Assistimos, portanto, impotentes, ao crescimento de uma assimetria assustadora entre a magnitude desses problemas e a escassez de nossa imaginação — uma assimetria assustadora precisamente na medida em que o início da solução para qualquer problema reside no repertório de ideias e palavras com que ele é expresso. É claro que sempre se poderia argumentar que o autor de Senza soccorso, assim como o escritor, sofre da mesma cegueira imprevidente que os críticos criticaram no maravilhoso compêndio de fracassos reunido por Slonimsky. Poderia muito bem ser uma questão, portanto, de novas e novas invectivas, destinadas a em breve se revelarem como o que são: o fruto do medo de algo que para nós, mais velhos, parece desconhecido e incomum apenas porque somos devedores de novas ideias. Nenhuma "mutação social" autêntica e definitiva, portanto, mas a assimetria eterna entre as velhas e as novas gerações.

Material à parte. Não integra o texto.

(* ===== verification/FlatStore.v ===== *)
(** * The flat store: store/writer.cpp, store/reader.cpp, store/flat_file.h, store/sstore.h

    [Writer] turns the text of a graph, one adjacency list per line, into two
    binary files: [vec] holds the numbers of all the lists one after the other,
    and [hdr] the running totals.  [Reader] maps both files and cuts out the
    list of a vertex.  [SStore] puts the priority cache in front of it.

    A file is its bytes.  [write(2)] is taken to write all it is given: the
    program ignores its result. *)
From S2P Require Import Prelude Float StringPiece Table Cache.

(** ** [FlatFile] *)
Module FlatFile.
(** [flatwrite(long)] and [flatwrite(long*, int)], at the end of the file. *)
Definition flatwrite (file : cstr) (value : Z) : cstr := file ++ marshal value.
Definition flatwrite_array (file : cstr) (value : list Z) (size : Z) : cstr :=
  file ++ mjoin (marshal <$> take (Z.to_nat (to_int32 size)) value).
End FlatFile.

Section FlatStore.
(** [boost::lexical_cast<long>]: throws on text that is not a number. *)
Variable lexical_cast : cstr -> outcome Z.

(** ** [Writer] *)
Record Writer := { vec : cstr; hdr : cstr }.

Fixpoint mapM_cast (ws : list cstr) : outcome (list Z) :=
  match ws with
  | [] => Ok []
  | w :: ws => x ← lexical_cast w; xs ← mapM_cast ws; Ok (x :: xs)
  end.
Definition handleLine (value : cstr) : outcome (list Z) :=
  mapM_cast (split_on (is_char " ") (trim_right value)).

(** The loop of [write]; [&adjvec[0]] of an empty vector is undefined. *)
Fixpoint write_lines (lines : list cstr) (total : Z) (w : Writer) : outcome Writer :=
  match lines with
  | [] => Ok w
  | line :: lines =>
    adjvec ← handleLine line;
    let size := to_uint32 (Z.of_nat (length adjvec)) in
    let total := to_int64 (total + size) in
    _ ← deref (head adjvec);
    write_lines lines total
      {| vec := FlatFile.flatwrite_array (vec w) adjvec size;
         hdr := FlatFile.flatwrite (hdr w) total |}
  end.
Definition write (input : cstr) : outcome Writer :=
  write_lines (getlines "010" input) 0 {| vec := []; hdr := FlatFile.flatwrite [] 0 |}.

(** ** [Reader] *)

(** [ptr[i]] of a mapped [long*]: outside the mapping it is undefined. *)
Definition long_at (file : cstr) (i : Z) : outcome Z :=
  if i <? 0 then Undefined
  else if decide (8 * Z.to_nat i + 8 <= length file)%nat
       then unmarshal (take 8 (drop (8 * Z.to_nat i) file)) else Undefined.
Fixpoint longs_from (file : cstr) (pos : Z) (n : nat) : outcome (list Z) :=
  match n with
  | O => Ok []
  | S n => x ← long_at file pos; xs ← longs_from file (pos + 1) n; Ok (x :: xs)
  end.

(** [read]: [vector(first, last)] with [last] before [first] is undefined. *)
Definition read (w : Writer) (index : Z) : outcome (list Z) :=
  pos ← long_at (hdr w) index;
  next ← long_at (hdr w) (index + 1);
  let dist := to_int64 (next - pos) in
  if dist <? 0 then Undefined else longs_from (vec w) pos (Z.to_nat dist).

(** ** Proofs *)
Definition bytes (l : list Z) : cstr := mjoin (marshal <$> l).

Lemma length_marshal (x : Z) : length (marshal x) = 8%nat.
Proof. apply length_le_bytes. Qed.

Lemma bytes_app l1 l2 : bytes (l1 ++ l2) = bytes l1 ++ bytes l2.
Proof. unfold bytes. by rewrite fmap_app, join_app. Qed.

Lemma bytes_cons x l : bytes (x :: l) = marshal x ++ bytes l.
Proof. done. Qed.

Lemma length_bytes l : length (bytes l) = (8 * length l)%nat.
Proof.
  induction l as [|x l IH]; [done|]. rewrite bytes_cons, length_app, length_marshal, IH. simpl. lia.
Qed.

Lemma drop_bytes l i : drop (8 * i) (bytes l) = bytes (drop i l).
Proof.
  revert i. induction l as [|x l IH]; intros i; [by destruct i|].
  destruct i as [|i]; [done|]. cbn [drop]. rewrite <- IH, bytes_cons.
  replace (8 * S i)%nat with (length (marshal x) + 8 * i)%nat by (rewrite length_marshal; lia).
  by rewrite drop_app_add.
Qed.

(** Reading a number back from the bytes of a list. *)
Lemma long_at_bytes l i x :
  l !! i = Some x -> representable x -> long_at (bytes l) (Z.of_nat i) = Ok x.
Proof.
  intros Hi Hx. unfold long_at. destruct (Z.ltb_spec (Z.of_nat i) 0); [lia|]. rewrite Nat2Z.id.
  pose proof (lookup_lt_Some _ _ _ Hi). rewrite decide_True by (rewrite length_bytes; lia).
  rewrite drop_bytes, (drop_S _ _ _ Hi), bytes_cons, take_app_length' by (by rewrite length_marshal).
  by apply unmarshal_marshal.
Qed.

Lemma longs_from_bytes l1 l2 l3 :
  Forall representable l2 ->
  longs_from (bytes (l1 ++ l2 ++ l3)) (Z.of_nat (length l1)) (length l2) = Ok l2.
Proof.
  revert l1. induction l2 as [|x l2 IH]; intros l1 Hl; [done|]. cbn [length longs_from].
  apply Forall_cons in Hl as [Hx Hl].
  rewrite (long_at_bytes _ (length l1) x); [|by rewrite lookup_app_r, Nat.sub_diag by lia|done]. run.
  replace (Z.of_nat (length l1) + 1) with (Z.of_nat (length (l1 ++ [x]))) by (rewrite length_app; cbn; lia).
  replace (l1 ++ (x :: l2) ++ l3) with ((l1 ++ [x]) ++ l2 ++ l3) by (by rewrite <- app_assoc).
  rewrite IH by done. done.
Qed.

Que assim seja: faço minha a provocação e me embalo nessa miragem reconfortante. Abro o Instagram e vejo Trump em todas as formas e cores, fazendo de "YMCA" seu hino de celebração. Admiro aquele homem de setenta e oito anos que sabe ler o presente melhor do que ninguém e que sabe aquecer e fazer crescer as novas gerações. E então admito em meu coração: o de quem escreve não passa de um cinza bilioso, produzido pela frustrada incapacidade de interler na coreografia trumpiana a mensagem cifrada de um futuro radiante – um futuro que espero que se realize plenamente somente depois que meu funeral for celebrado.